# Loop through all letter and number possibilities?

• 05-29-2011, 10:24 AM
Mr.abe90
Loop through all letter and number possibilities?
What I mean is how do i make a loop in java that cycles through all possible combinations of letters and numbers (with a limit of course). Like have it start with 0 and next have it be 00, 000, 0000... And then after like 5 digits of zeros have a 1 added (00001) And continue on adding letters.

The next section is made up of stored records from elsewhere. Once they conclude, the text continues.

Lemma Inv_step_start st st' spc ppc ws r :
  Inv st spc ppc ws -> step (start_tid, r) st = Some st' ->
  exists spc' ws', Inv st' spc' ppc ws'.
Proof.
  intros HI Hstep.
  destruct (step_at_point (start_at) start_tid r st st' spc
              (start_step (mem st) (length (threads st)) r spc))
    as (p' & mu' & sp & acts & Hres & ->);
    [rewrite (inv_threads _ _ _ _ HI); done | apply step_start_at | done |].
  clear Hstep.
  destruct HI as [Hth Hv Hrun Hc Hl Hs Hrv Hd Hcur Hj Hsp Hadd Hloc Hok Hown Htid Hrcv Hcl
                Hhdl Hent Hret Hsaw].
  destruct spc as [| | | | | | |v'|v'|e|msgs|wg msgs|wg [|m rest]];
    cbn in Hres; unfold add_counter in Hres; cbn in Hres.
  - (* SEnter *)
    destruct (running (mem st) + 1 <? 0)%Z; simplify_eq.
    exists SLoop, ws. split; cbn; rewrite ?Hth; trace_side.
    cbn in Hrun. lia.
  - (* SLoop *)
    simplify_eq. exists SPoll, ws. split; cbn; rewrite ?Hth; trace_side.
  - (* SPoll *)
    simplify_eq. destruct (cancelled (mem st)) eqn:Hcan.
    + exists SStopLog, ws. split; cbn; rewrite ?Hth; trace_side.
    + exists SLoad, ws. split; cbn; rewrite ?Hth; trace_side.
      intros ->. done.
  - (* SStopLog *)
    simplify_eq. exists SDeferred, ws. split; cbn; rewrite ?Hth; trace_side.
  - (* SDeferred *)
    destruct (running (mem st) + -1 <? 0)%Z; simplify_eq.
    exists SReturned, ws. split; cbn; rewrite ?Hth; trace_side.
    cbn in Hrun. lia.
  - (* SReturned *)
    discriminate.
  - (* SLoad *)
    simplify_eq. exists (SReceive (vars (mem st))), ws.
    split; cbn; rewrite ?Hth; trace_side.
  - (* SReceive *)
    simplify_eq. exists (SReceiving v), ws.
    split; cbn; rewrite ?Hth; trace_side.
  - (* SReceiving *)
    destruct r as [|derr|resp [e|]]; simplify_eq.
    + exists (SReceiveErr e), ws. split; cbn; rewrite ?Hth; trace_side.
    + destruct Hd as (pre & Hpre & Hlast). cbn in Hlast. rewrite app_nil_r in Hlast.
      assert (Hall : map wi_msg ws = delivered (trace st))
        by (rewrite delivered_split; congruence).
      specialize (Hj eq_refl).
      assert (Hnone : forall i w, ws !! i = Some w -> ended (wi_pc w) = false ->
                                  length (delivered (trace st)) <= i).
      { intros i w Hw He. rewrite Forall_lookup in Hj. rewrite (Hj i w Hw) in He. done. }
      unfold delivered in Hall, Hnone.
      destruct (Messages resp) as [|m ms] eqn:Hm.
      * exists SLoop, ws. split; cbn; rewrite ?Hth, ?Hm; trace_side.
        exists []. by rewrite app_nil_r.
      * exists (SRunNew (m :: ms)), ws. split; cbn; rewrite ?Hth, ?Hm; trace_side.
        exists []. by rewrite app_nil_r.
  - (* SReceiveErr *)
    simplify_eq. exists SLoop, ws. split; cbn; rewrite ?Hth; trace_side.
  - (* SRunNew *)
    simplify_eq. exists (SRunAdd (LocalWg (length (wait_groups (mem st)))) msgs), ws.
    split; cbn; rewrite ?Hth; trace_side.
    intros wg msgs0 [= <- <-]. cbn. by apply list_lookup_middle.
  - (* SRunAdd *)
    destruct wg as [|n]; [done|].
    pose proof (Hadd _ _ eq_refl) as Hzero. rewrite Hzero in Hres. cbn in Hres.
    rewrite !Z.add_0_l in Hres.
    destruct (Z.of_nat (length msgs) <? 0)%Z; simplify_eq.
    specialize (Hj eq_refl).
    exists (SRunSpawn (LocalWg n) msgs), ws. split; cbn; rewrite ?Hth; trace_side.
    intros wg0 [= <-]. split.
    + apply unfinished_0 in Hj. rewrite Hj, Nat.add_0_r. cbn.
      apply list_lookup_insert_eq. by eapply lookup_lt_Some.
    + eapply Forall_impl; [exact Hj|]. cbn. intros w ->. done.
  - (* SRunSpawn, at the wait *)
    destruct (Hsp wg eq_refl) as [Hcount Hwg]. rewrite Hcount in Hres. cbn in Hres.
    destruct (unfinished ws) eqn:Hun; simpl in Hres; simplify_eq.
    apply unfinished_0 in Hun.
    exists SLoop, ws. split; cbn; rewrite ?Hth; trace_side.
  - (* SRunSpawn, starting a goroutine *)
    simplify_eq. destruct (Hsp wg eq_refl) as [Hcount Hwg].
    destruct Hd as (pre & Hpre & Hlast). cbn in Hlast.
    exists (SRunSpawn wg rest),
           (ws ++ [{| wi_wg := wg; wi_msg := m; wi_pc := WStart |}]).
    split; cbn; rewrite ?Hth; trace_side.
    + rewrite map_app. reflexivity.
    + exists (pre ++ [m]). unfold earlier, last_batch in *. cbn.
      rewrite map_app, Hpre, Hlast, <- !app_assoc. done.
    + intros i w Hw He. apply lookup_app_Some in Hw as [Hw|[Hlen Hw]].
      * eapply Hcur; eauto.
      * unfold earlier in *. cbn.
        apply (f_equal length) in Hpre. rewrite length_map, length_app in Hpre. lia.
    + intros wg0 [= <-]. cbn in Hcount. rewrite unfinished_app. cbn. split.
      * rewrite Hcount. f_equal. lia.
      * apply Forall_app. split; [done|]. by apply Forall_singleton.
    + apply Forall_app. split; [done|]. by apply Forall_singleton.
    + intros i w Hw. apply lookup_app_Some in Hw as [Hw|[Hlen Hw]].
      * by apply Hown.
      * destruct (i - length ws) as [|k] eqn:Hk; [|by destruct k].
        cbn in Hw. inversion Hw; subst. cbn.
        eapply (actions_of_fresh _ (2 + length ws)); [done | lia].
    + eapply Forall_impl; [exact Htid|]. cbn. intros e He.
      rewrite length_app. cbn. lia.
Qed.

I realize it would take a very long time to list them all but i still want to know what the code would be like.
• 05-29-2011, 10:34 AM
sunde887
We don't really write code for people, instead we help people out. Have you tried this yet? If so, why not post your code(with [code] tags [/code]) and any problems you are having.
• 05-29-2011, 10:51 AM
Mr.abe90
I have this so far.
Code:

```int z=0; for(y=1;y<10;y++){ for(int x=1;x<=5;x++){ System.out.print("z"); } z++}```
Te error is ';' expected in "z++}"
it's probably a simple answer but I have not been coding in java for to long.
• 05-29-2011, 11:04 AM
JosAH
Quote:

Originally Posted by Mr.abe90
I have this so far.
Code:

```int z=0; for(y=1;y<10;y++){ for(int x=1;x<=5;x++){ System.out.print("z"); } z++}```
Te error is ';' expected in "z++}"
it's probably a simple answer but I have not been coding in java for to long.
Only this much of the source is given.